Dale un pez a un ego y comerá

Ser mejor se siente mejor. Empecé ayer cuando vi a Carlos, un vagabundo comemierdas, chupando la envoltura de unos pingüinos en la esquina de Bucareli y Reforma. Su postura era tan escatológica como su olor, que combinaba con el esmoquin café que llevaba puesto desde la época de Salinas. Fui corriendo al Superama a comprar un pescado para regalárselo; bueno, no corriendo corriendo, pero sí con un paso firme, constante como mi devoción. Me paré frente a él, cubriéndole el sol al pobre, sonreí con una admiración como hace mucho tiempo no me tenía; dile el pescado para que comiera un día, un día a la vez, pasito a pasito suave suavecito. Miró el producto del mar y de mi mano en la suya y se quedó sin palabras. Pobre. Me fui mientras murmuraba palabras de agradecimiento.

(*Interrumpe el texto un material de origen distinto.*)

(** [walk] with [create] either reaches the last-level slot of [va], growing the
    table as needed, or stops because the allocator has run dry, which takes
    fewer free pages than levels to go. *)
Lemma walk_levels_create own r va level π p s N l :
  vm_inv own r s N l → own (vpn_index va 2) →
  (length π + level = 2)%nat → π = take (length π) (path2 va) → N !! π = Some p →
  ∃ e s' N' l', walk_levels level (phys_to_virt p) va true s = (e, s') ∧
    vm_ext own r s N l s' N' l' ∧
    ((e = 0 ∧ (length l < level)%nat) ∨
     (∃ q, N' !! path2 va = Some q ∧ e = slot (phys_to_virt q) (vpn_index va 0))).
Proof.
  intros Hi Ho. revert π p s N l Hi.
  induction level as [|level IH]; intros π p s N l Hv Hl Hpi Hp; cbn [walk_levels].
  { exists (slot (phys_to_virt p) (vpn_index va 0)), s, N, l. split; [done|].
    split; [by apply vm_ext_refl|]. right. exists p. split; [|done].
    rewrite <- Hp, Hpi. f_equal. symmetry. apply take_ge. simpl. lia. }
  pose proof (path2_prefix va π level Hl Hpi) as Hpi'.
  set (i := vpn_index va (Z.of_nat (S level))) in *.
  assert (0 <= i < 512) as Hir by (apply vpn_index_range; lia).
  assert (π = [] → own i) as Hown.
  { intros ->. simpl in *. unfold i. by replace (Z.of_nat (S level)) with 2 by lia. }
  assert (length (π ++ [i]) + level = 2)%nat as Hl' by (rewrite length_app; simpl; lia).
  pose proof (pt_entry _ _ _ _ (vi_pt _ _ _ _ _ Hv) π p i Hp ltac:(lia) Hir Hown) as He.
  change (read_entry (slot (phys_to_virt p) i) s) with (entry_of s p i).
  destruct (N !! (π ++ [i])) as [q|] eqn:E.
  - destruct (make_table_pte_entry q) as (T1 & T2 & T3).
    { by eapply pt_pages; [apply Hv|]. }
    rewrite He, T1, T2, T3. simpl.
    destruct (IH (π ++ [i]) q s N l Hv Hl' Hpi' E) as (e & s' & N' & l' & Hw & Hx & Hres).
    exists e, s', N', l'. split; [done|]. split; [done|].
    destruct Hres as [[-> ?]|?]; [left; split; [done|lia]|by right].
  - rewrite He. simpl.
    destruct (page_alloc_spec s l (vi_free _ _ _ _ _ Hv)) as (q & s1 & Ea & _ & Hcase).
    rewrite Ea. destruct Hcase as [(-> & -> & ->)|(l1 & -> & Hq & _ & _)].
    { exists 0, s, N, []. split; [done|]. split; [by apply vm_ext_refl|]. left.
      split; [done|]. simpl. lia. }
    destruct (Z.eqb_spec q 0) as [E0|_]; [destruct Hq; lia|].
    destruct (vm_ext_new_table own r s N l1 π p i q s1) as [Hx He2];
      [done|done|lia|done|done|done|done|].
    set (s2 := write_entry _ _ _) in *.
    change (read_entry (slot (phys_to_virt p) i) s2) with (entry_of s2 p i).
    destruct (make_table_pte_entry q Hq) as (_ & _ & T3). rewrite He2, T3.
    destruct (IH (π ++ [i]) q s2 _ l1 (ve_inv _ _ _ _ _ _ _ _ Hx) Hl' Hpi')
      as (e & s' & N' & l' & Hw & Hx' & Hres); [apply lookup_insert_eq|].
    exists e, s', N', l'. split; [done|]. split; [by eapply vm_ext_trans|].
    destruct Hres as [[-> ?]|?]; [left; split; [done|simpl; lia]|by right].
Qed.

El kilo de tilapia está en noventa y cuatro pesos. Supongamos que de un kilo salga un filete, y acá atrás hay un callejón con cinco gentes en situación de no se han bañado, con Carlos tenemos un total de seis hambrientos… híjole, necesitaría seiscientos pesos al día para alimentarlos. No a ver pérate… Jacinta, ¿cuánto vale el kilo de pescado barato en el mercado de por la casa? Ajá. ¿Y cuánto vale en el mercado de por tu casa? Ajá. ¿Oye, y con espinas y todo lo demás? Ajá. Sí entonces mañana me compras seis kilos antes de llegar a la casa. Siete para que tú también comas.

Carlos debería estar deprimido desde que se fue su ¿esposa?, ¿amiga?, ¿free?… No sabía que había vagabundas mujeres, ¿también les baja a ellas? No creo porque pues cómo se limpiarían o con qué se taparían. Tiene cinco meses que no la veo, que nadie la ve.

Mañana les llevo pescado fresco a todos. Y la próxima semana, al Río de los Remedios. Les voy a enseñar a pescar.